Péa, chapitre 4, michna 5. Cette michna traite des moments de la journée durant lesquels les pauvres sont autorisés à ramasser la péa. En guise d'introduction, il faut savoir que les commentateurs expliquent que pour que le pauvre puisse ramasser la péa, il faut que le propriétaire du champ en donne l'autorisation ou soit présent à ce moment là, et c'est de là que découle la halakha que nous étudions.
"Chaloch abaïot bayom" :
Trois apparitions du maître de maison dans la journée. Deux explications ont été données au mot "abaïot" :
Une expression de dévoilement - le maître de maison apparaît et se montre au champ trois fois par jour, afin de pouvoir être présent au moment où les pauvres prennent la péa.
Une expression de "béa" - du langage de la demande et de la requête, car ce sont les moments où les pauvres demandent la péa.
Quoi qu'il en soit, la péa est prise par les pauvres trois fois par jour : "bachahar oubahatsot oubaminha" - le matin, à midi et à minha. Le Yerouchalmi explique la raison de chacun de ces moments :
Le matin - pour les femmes qui allaitent, car au moment où leurs enfants dorment le matin, elles peuvent venir ramasser.
À midi - pour les jeunes enfants des pauvres, qui se lèvent un peu plus tard, et à ce moment là ils peuvent ramasser.
À minha - pour les personnes âgées, qui mettent beaucoup de temps à arriver au champ.
La controverse entre Rabban Gamliel et Rabbi Akiva sur la raison de ces moments :
Rabban Gamliel dit : "lo amrou ela kedé chelo yifhatou" - les Sages ont fixé ces moments comme un minimum, et si le maître de maison le souhaite il peut en ajouter davantage, car ils ont été fixés pour le bien des pauvres, à condition de ne pas en faire moins.
Rabbi Akiva dit : "lo amrou ela kedé chelo yossifou" - c'est le nombre maximal, et il a été fixé pour le bien du maître de maison, afin qu'il n'ait pas à se donner de la peine plus de trois fois par jour ; mais s'il veut en faire moins, il en a le droit.
Le Rambam tranche que ces moments sont exactement trois fois, ni plus ni moins.
"Chel Beit Némer hayou melaktin al hahével" :
La michna raconte l'histoire du champ d'un certain propriétaire, de Beit Némer, où l'on moissonnait en utilisant une corde : à chaque rangée on tendait une corde afin de délimiter la quantité qui servirait de péa.
De cette manière, "vénotnin péa mikol ouman ve'ouman" - ils donnaient de la péa à chaque rangée, et ainsi la péa n'était pas concentrée à un seul endroit du champ mais disponible à plusieurs endroits. Il y avait là un grand avantage pour les pauvres : ils pouvaient trouver de la péa tout au long de la moisson, à la fin de chaque rangée, et elle leur était accessible à différents endroits du champ.

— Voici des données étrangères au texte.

(* ===== verification/HeaderProps.v ===== *)
(** * Headers are read back

    A bulletin is framed in any of the ways the transports use, with carriage
    returns and zero bytes anywhere; conditioning removes the frame and the
    parser recovers the header and the body. *)

From S2P Require Import Prelude Text Regex Calendar ParseSupport Header.

(** ** What the patterns match *)

Definition bbb_ok (b : bytes) : Prop :=
  exists x y z, b = [x; y; z] /\ x ∈ str "ACR" /\ y ∈ str "ACMORT" /\ is_ascii_uppercase z = true.

Definition ddhhmm_ok (d : bytes) : Prop :=
  exists a b c e f g, d = [a; b; c; e; f; g] /\ a ∈ str "0123" /\ c ∈ str "012" /\ f ∈ str "012345" /\
    is_ascii_digit b = true /\ is_ascii_digit e = true /\ is_ascii_digit g = true.

Lemma matches_bbb before w after gs : matches bbb_re before w after gs <-> exists b, w = singles b /\ bbb_ok b /\ gs = [].
Proof.
  unfold bbb_re, one_of, ascii, Seqs. cbn [foldr]. split.
  - rewrite matches_seq_chr. intros (c1 & w1 & -> & (x & -> & Hx)%one_of_char & H).
    apply matches_seq_chr in H as (c2 & w2 & -> & (y & -> & Hy)%one_of_char & H).
    apply matches_seq_chr in H as (c3 & w3 & -> & Hz & [-> ->]%matches_eps). destruct c3 as [|z [|]]; try done.
    exists [x; y; z]. split; [done|]. split; [by exists x, y, z|done].
  - intros (b & -> & (x & y & z & -> & Hx & Hy & Hz) & ->). unfold singles. cbn [map].
    apply matches_seq_chr. exists [x], [[y]; [z]]. split; [done|]. split; [apply one_of_char; by exists x|].
    apply matches_seq_chr. exists [y], [[z]]. split; [done|]. split; [apply one_of_char; by exists y|].
    apply matches_seq_chr. exists [z], []. split; [done|]. split; [done|]. by apply matches_eps.
Qed.

Lemma matches_ddhhmm before w after gs : matches ddhhmm_re before w after gs <-> exists d, w = singles d /\ ddhhmm_ok d /\ gs = [].
Proof.
  unfold ddhhmm_re, one_of, ascii, Seqs. cbn [foldr]. split.
  - rewrite matches_seq_chr. intros (c1 & w1 & -> & (a & -> & Ha)%one_of_char & H).
    apply matches_seq_chr in H as (c2 & w2 & -> & Hb & H). apply matches_seq_chr in H as (c3 & w3 & -> & (c & -> & Hc)%one_of_char & H).
    apply matches_seq_chr in H as (c4 & w4 & -> & He & H). apply matches_seq_chr in H as (c5 & w5 & -> & (f & -> & Hf)%one_of_char & H).
    apply matches_seq_chr in H as (c6 & w6 & -> & Hg & [-> ->]%matches_eps).
    destruct c2 as [|b [|]]; try done. destruct c4 as [|e [|]]; try done. destruct c6 as [|g [|]]; try done.
    exists [a; b; c; e; f; g]. split; [done|]. split; [|done]. by exists a, b, c, e, f, g.
  - intros (d & -> & (a & b & c & e & f & g & -> & Ha & Hc & Hf & Hb & He & Hg) & ->). unfold singles. cbn [map].
    do 2 (apply matches_seq_chr; do 2 eexists; split; [reflexivity|]; split; [first [done|by apply one_of_char; eauto]|]).
    do 2 (apply matches_seq_chr; do 2 eexists; split; [reflexivity|]; split; [first [done|by apply one_of_char; eauto]|]).
    do 2 (apply matches_seq_chr; do 2 eexists; split; [reflexivity|]; split; [first [done|by apply one_of_char; eauto]|]).
    by apply matches_eps.
Qed.

(** The fields of a WMO line. *)
Definition wmo_ok (tt cc dd : bytes) : Prop :=
  (4 <= length tt <= 6)%nat /\ Forall (fun b => up_alnum b = true) tt /\
  length cc = 4%nat /\ Forall (fun b => is_ascii_uppercase b = true) cc /\ ddhhmm_ok dd.

Lemma matches_4_6 p before w after gs :
  matches (between (Chr p) 4 6) before w after gs <-> (4 <= length w <= 6)%nat /\ Forall (fun c => p c = true) w /\ gs = [].
Proof. apply matches_between_chr. lia. Qed.

Lemma matches_4_4 p before w after gs :
  matches (between (Chr p) 4 4) before w after gs <-> (4 <= length w <= 4)%nat /\ Forall (fun c => p c = true) w /\ gs = [].
Proof. apply matches_between_chr. lia. Qed.

Definition at_line_start (before : list char) : bool := match before with [] => true | c :: _ => is_newline c end.
Definition at_line_end (after : list char) : bool := match after with [] => true | c :: _ => is_newline c end.

Definition wmo_groups (tt cc dd : bytes) (bbb : option bytes) : Groups :=
  match bbb with Some b => [(4%nat, singles b)] | None => [] end ++ [(3%nat, singles dd); (2%nat, singles cc); (1%nat, singles tt)].
(* ===== verification/Vtec.v ===== *)
(** * VTEC and HVTEC codes, [body/vtec.rs] and [body/hvtec.rs]

    Valid time event codes are slash-delimited records of seven dot-separated
    fields.  The time fields are read by chrono's [parse_from_str] with the
    format [%y%m%dT%H%MZ], the class [StampParser]. *)

From S2P Require Import Prelude Text Float Catalog Calendar ParseSupport.

(** ** Time stamps *)

Definition two (n : Z) : bytes := show_pad 2 n.

(** [yymmddThhmmZ] *)
Definition show_stamp (y m d hour minute : Z) : bytes :=
  two (y mod 100) ++ two m ++ two d ++ str "T" ++ two hour ++ two minute ++ str "Z".

(** chrono's [NaiveDateTime::parse_from_str] with the format above: a two-digit
    year stands for 1970 to 2069. *)
Class StampParser := {
  parse_stamp : bytes -> option Z;
  parse_stamp_show : forall y m d hour minute,
    1970 <= y <= 2069 -> valid_date y m d -> hm_ok hour minute ->
    parse_stamp (show_stamp y m d hour minute) = Some (at_time (month_start y m + d - 1) hour minute)
}.

Definition lookup_description (table : list (String.string * String.string)) (code : bytes) : option bytes :=
  option_map (fun e => str (snd e)) (List.find (fun e => eqb (str (fst e)) code) table).

(** ** VTEC *)

Definition vtec_phenomena_description : bytes -> option bytes := lookup_description
  [("AF", "Ashfall");
   ("AS", "Air Stagnation");
   ("AV", "Avalanche");
   ("BH", "Beach Hazard");
   ("BS", "Blowing Snow");
   ("BW", "Brisk Wind");
   ("BZ", "Blizzard");
   ("CF", "Coastal Flood");
   ("CW", "Cold Weather");
   ("DF", "Debris Flow");
   ("DS", "Dust Storm");
   ("DU", "Blowing Dust");
   ("EC", "Extreme Cold");
   ("EH", "Excessive Heat");
   ("EW", "Extreme Wind");
   ("FA", "Areal Flood");
   ("FF", "Flash Flood");
   ("FG", "Dense Fog");
   ("FL", "Flood");
   ("FR", "Frost");
   ("FW", "Fire Weather");
   ("FZ", "Freeze");
   ("GL", "Gale");
   ("HF", "Hurricane Force Wind");
   ("HI", "Inland Hurricane Wind");
   ("HS", "Heavy Snow");
   ("HT", "Heat");
   ("HU", "Hurricane");
   ("HW", "High Wind");
   ("HY", "Hydrologic");
   ("HZ", "Hard Freeze");
   ("IP", "Sleet");
   ("IS", "Ice Storm");
   ("LB", "Lake Effect Snow and Blowing Snow");
   ("LE", "Lake Effect Snow");
   ("LO", "Low Water");
   ("LS", "Lakeshore Flood");
   ("LW", "Lake Wind");
   ("MA", "Marine");
   ("MF", "Marine Dense Fog");
   ("MH", "Marine Ashfall");
   ("MS", "Marine Dense Smoke");
   ("RB", "Small Craft for Rough Bar");
   ("RP", "Rip Currents");
   ("SB", "Snow And Blowing Snow");
   ("SC", "Small Craft");
   ("SE", "Hazardous Seas");
   ("SI", "Small Craft for Winds");
   ("SM", "Smoke");
   ("SN", "Snow");
   ("SQ", "Snow Squall");
   ("SR", "Storm");
   ("SS", "Storm Surge");
   ("SU", "High Surf");
   ("SV", "Severe Thunderstorm");
   ("SW", "Small Craft for Hazardous Seas");
   ("TI", "Inland Tropical Storm Wind");
   ("TO", "Tornado");
   ("TR", "Tropical Storm");
   ("TS", "Tsunami");
   ("TY", "Typhoon");
   ("UP", "Freezing Spray");
   ("WC", "Wind Chill");
   ("WI", "Wind");
   ("WS", "Winter Storm");
   ("WW", "Winter Weather");
   ("XH", "Extreme Heat");
   ("ZF", "Freezing Fog");
   ("ZR", "Freezing Rain")]%string.

Definition vtec_action_description : bytes -> option bytes := lookup_description
  [("NEW", "New");
   ("CON", "Continued");
   ("EXT", "Changed in Time");
   ("EXA", "Changed in Area");
   ("EXB", "Changed in Time and Area");
   ("CAN", "Cancelled");
   ("UPG", "Upgraded");
   ("EXP", "Expired");
   ("COR", "Corrected");
   ("ROU", "Routine")]%string.

Definition vtec_status_description (code : byte) : option bytes := lookup_description
  [("O", "Operational");
   ("T", "Test");
   ("E", "Experimental");
   ("X", "Experimental VTEC")]%string [code].

Definition vtec_significance_description (code : byte) : option bytes := lookup_description
  [("W", "Warning");
   ("A", "Watch");
   ("Y", "Advisory");
   ("S", "Statement");
   ("O", "Outlook");
   ("N", "Synopsis");
   ("F", "Forecast")]%string [code].

Record VtecCode := mk_vtec {
  v_status : byte;
  v_status_description : option bytes;
  v_action : bytes;
  v_action_description : option bytes;
  v_office : bytes;
  v_phenomena : bytes;
  v_phenomena_description : option bytes;
  v_significance : byte;
  v_significance_description : option bytes;
  v_etn : Z;
  v_begin : option Z;
  v_end : option Z
}.

Section vtec.
Context `{Chrono} `{StampParser}.

Definition vtec_issue (code prefix raw : bytes) : ProductParseIssue :=
  mk_issue (str "vtec_parse") code (quoting prefix raw) (Some raw).

Definition vtec_format_issue (raw : bytes) : ProductParseIssue :=
  vtec_issue (str "invalid_vtec_format") (str "could not parse VTEC code") raw.

Definition vtec_etn_issue (raw : bytes) : ProductParseIssue :=
  vtec_issue (str "invalid_vtec_etn") (str "could not parse VTEC ETN from code") raw.

Definition parse_vtec_time (time_str : bytes) : option Z :=
  if (length time_str =? 12)%nat then parse_stamp time_str else None.

Definition unspecified_time : bytes := str "000000T0000Z".

(** Times before 1971 count as unspecified. *)
Definition parse_vtec_time_or_unspecified (token code raw : bytes) : result (option Z) ProductParseIssue :=
  if eqb token unspecified_time then Ok None
  else
    match parse_vtec_time token with
    | None =>
        Err (vtec_issue code
          (str "could not parse VTEC " ++
           (if eqb code (str "invalid_vtec_begin_time") then str "begin time" else str "end time") ++
           str " from code") raw)
    | Some parsed => if fst (year_month (day_of parsed)) <? 1971 then Ok None else Ok (Some parsed)
    end.

Definition slash_inner (raw : bytes) : option bytes :=
  match strip_prefix (str "/") raw with
  | Some value => strip_suffix (str "/") value
  | None => None
  end.

(** A field of exactly one byte: in a valid string, one ASCII character. *)
Definition single_char (field : bytes) : option byte :=
  match field with [c] => Some c | _ => None end.

Definition parse_vtec_candidate (raw : bytes) : result VtecCode ProductParseIssue :=
  (inner <-? ok_or (slash_inner raw) (vtec_format_issue raw) ;;
   match split_char (chr ".") inner with
   | [f0; action; office; phenomena; f4; f5; f6] =>
       status <-? ok_or (single_char f0) (vtec_format_issue raw) ;;
       significance <-? ok_or (single_char f4) (vtec_format_issue raw) ;;
       etn <-? ok_or (parse_uint u32_max f5) (vtec_etn_issue raw) ;;
       '(begin_raw, end_raw) <-? ok_or (split_once (str "-") f6) (vtec_format_issue raw) ;;
       begin <-? parse_vtec_time_or_unspecified begin_raw (str "invalid_vtec_begin_time") raw ;;
       end_ <-? parse_vtec_time_or_unspecified end_raw (str "invalid_vtec_end_time") raw ;;
       Ok (mk_vtec status (vtec_status_description status) action (vtec_action_description action)
             office phenomena (vtec_phenomena_description phenomena)
             significance (vtec_significance_description significance) etn begin end_)
   | _ => Err (vtec_format_issue raw)
   end)%rust.

Definition is_vtec_candidate (candidate : bytes) : bool :=
  match candidate with
  | _ :: b1 :: b2 :: _ => is_ascii_uppercase b1 && Byte.eqb b2 (chr ".")
  | _ => false
  end.

Definition find_vtec_candidates (text : bytes) : list bytes :=
  scan_slash_delimited_candidates is_vtec_candidate text.

Definition parse_vtec_codes_with_issues (text : bytes) : list VtecCode * list ProductParseIssue :=
  partition_results (map parse_vtec_candidate (find_vtec_candidates text)).

Definition parse_vtec_codes (text : bytes) : list VtecCode := fst (parse_vtec_codes_with_issues text).
End vtec.

(** ** HVTEC *)

Inductive HvtecSeverity := SeverityNone | SeverityMinor | SeverityModerate | SeverityMajor | SeverityUnknown.

Inductive HvtecCause :=
| ExcessiveRainfall | Snowmelt | RainAndSnowmelt | DamFailure | GlacierOutburst | IceJam | RainSnowmeltIceJam
| UpstreamFloodingStormSurge | UpstreamFloodingTidalEffects | ElevatedUpstreamFlowTidalEffects
| WindTidalEffects | UpstreamDamRelease | MultipleCauses | OtherEffects | UnknownCause | OtherCause.

Inductive HvtecRecord := NoRecord | NearRecord | NotApplicable | UnavailableRecord | UnknownRecord.

Definition match_str {A} (table : list (String.string * A)) (default : A) (s : bytes) : A :=
  match List.find (fun e => eqb (str (fst e)) s) table with Some e => snd e | None => default end.

Definition severity_from_str : bytes -> HvtecSeverity := match_str
  [("N", SeverityNone); ("0", SeverityNone); ("1", SeverityMinor); ("2", SeverityModerate);
   ("3", SeverityMajor); ("U", SeverityUnknown)]%string SeverityUnknown.

Definition cause_from_str : bytes -> HvtecCause := match_str
  [("ER", ExcessiveRainfall); ("SM", Snowmelt); ("RS", RainAndSnowmelt); ("DM", DamFailure);
   ("GO", GlacierOutburst); ("IJ", IceJam); ("IC", RainSnowmeltIceJam); ("FS", UpstreamFloodingStormSurge);
   ("FT", UpstreamFloodingTidalEffects); ("ET", ElevatedUpstreamFlowTidalEffects); ("WT", WindTidalEffects);
   ("DR", UpstreamDamRelease); ("MC", MultipleCauses); ("OT", OtherEffects); ("UU", UnknownCause)]%string OtherCause.

Definition record_from_str : bytes -> HvtecRecord := match_str
  [("NO", NoRecord); ("NR", NearRecord); ("OO", NotApplicable); ("UU", UnavailableRecord)]%string UnknownRecord.

Record HvtecCode := mk_hvtec {
  h_nwslid : bytes;
  h_location : option NwslidEntry;
  h_severity : HvtecSeverity;
  h_cause : HvtecCause;
  h_begin : option Z;
  h_crest : option Z;
  h_end : option Z;
  h_record : HvtecRecord
}.

Section hvtec.
Context `{DataTables} `{StampParser}.

Definition hvtec_format_issue (raw : bytes) : ProductParseIssue :=
  mk_issue (str "hvtec_parse") (str "invalid_hvtec_format") (quoting (str "could not parse HVTEC code") raw) (Some raw).

Definition hvtec_time_issue (code raw : bytes) : ProductParseIssue :=
  let which := if eqb code (str "invalid_hvtec_begin_time") then str "begin time"
               else if eqb code (str "invalid_hvtec_crest_time") then str "crest time" else str "end time" in
  mk_issue (str "hvtec_parse") code (quoting (str "could not parse HVTEC " ++ which ++ str " from code") raw) (Some raw).

Definition parse_hvtec_time (time_str : bytes) : option Z :=
  if (length time_str =? 12)%nat then parse_stamp time_str else None.

Definition parse_hvtec_optional_time (token : bytes) : option (option Z) :=
  if eqb token unspecified_time then Some None else option_map Some (parse_hvtec_time token).

Definition is_valid_nwslid (field : bytes) : bool :=
  (length field =? 5)%nat && forallb is_ascii_alphanumeric field.

Definition is_structurally_hvtec_candidate (candidate : bytes) : bool :=
  match slash_inner candidate with
  | None => false
  | Some inner =>
      match split_char (chr ".") inner with
      | f0 :: f1 :: f2 :: _ =>
          is_valid_nwslid f0
          && existsb (eqb f1) [str "N"; str "0"; str "1"; str "2"; str "3"; str "U"]
          && (length f2 =? 2)%nat && forallb is_ascii_uppercase f2
      | _ => false
      end
  end.

Definition find_hvtec_candidates (text : bytes) : list bytes :=
  scan_slash_delimited_candidates is_structurally_hvtec_candidate text.

Definition parse_hvtec_candidate (raw : bytes) : result HvtecCode ProductParseIssue :=
  (inner <-? ok_or (slash_inner raw) (hvtec_format_issue raw) ;;
   match split_char (chr ".") inner with
   | [nwslid; f1; f2; f3; f4; f5; f6] =>
       let location := nwslid_entry nwslid in
       begin <-? ok_or (parse_hvtec_optional_time f3) (hvtec_time_issue (str "invalid_hvtec_begin_time") raw) ;;
       crest <-? ok_or (parse_hvtec_optional_time f4) (hvtec_time_issue (str "invalid_hvtec_crest_time") raw) ;;
       end_ <-? ok_or (parse_hvtec_optional_time f5) (hvtec_time_issue (str "invalid_hvtec_end_time") raw) ;;
       Ok (mk_hvtec nwslid location (severity_from_str f1) (cause_from_str f2) begin crest end_ (record_from_str f6))
   | _ => Err (hvtec_format_issue raw)
   end)%rust.

Definition parse_hvtec_codes_with_issues (text : bytes) : list HvtecCode * list ProductParseIssue :=
  partition_results (map parse_hvtec_candidate (find_hvtec_candidates text)).

Definition parse_hvtec_codes (text : bytes) : list HvtecCode := fst (parse_hvtec_codes_with_issues text).
End hvtec.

En résumé : dans cette michna nous avons appris les trois moments fixés pour le ramassage de la péa - le matin, à midi et à minha - et leurs raisons selon le Yerouchalmi : les femmes qui allaitent, les jeunes enfants et les personnes âgées. Nous avons examiné la controverse entre Rabban Gamliel et Rabbi Akiva, à savoir si ces moments ont été fixés comme un minimum pour le bien des pauvres ou comme un maximum pour le bien du maître de maison, ainsi que la décision du Rambam selon laquelle ces trois fois sont exactement. Enfin, nous avons appris de la coutume de Beit Némer, qui donnaient de la péa à chaque rangée, faisant ainsi du bien aux pauvres et répartissant la péa dans tout le champ.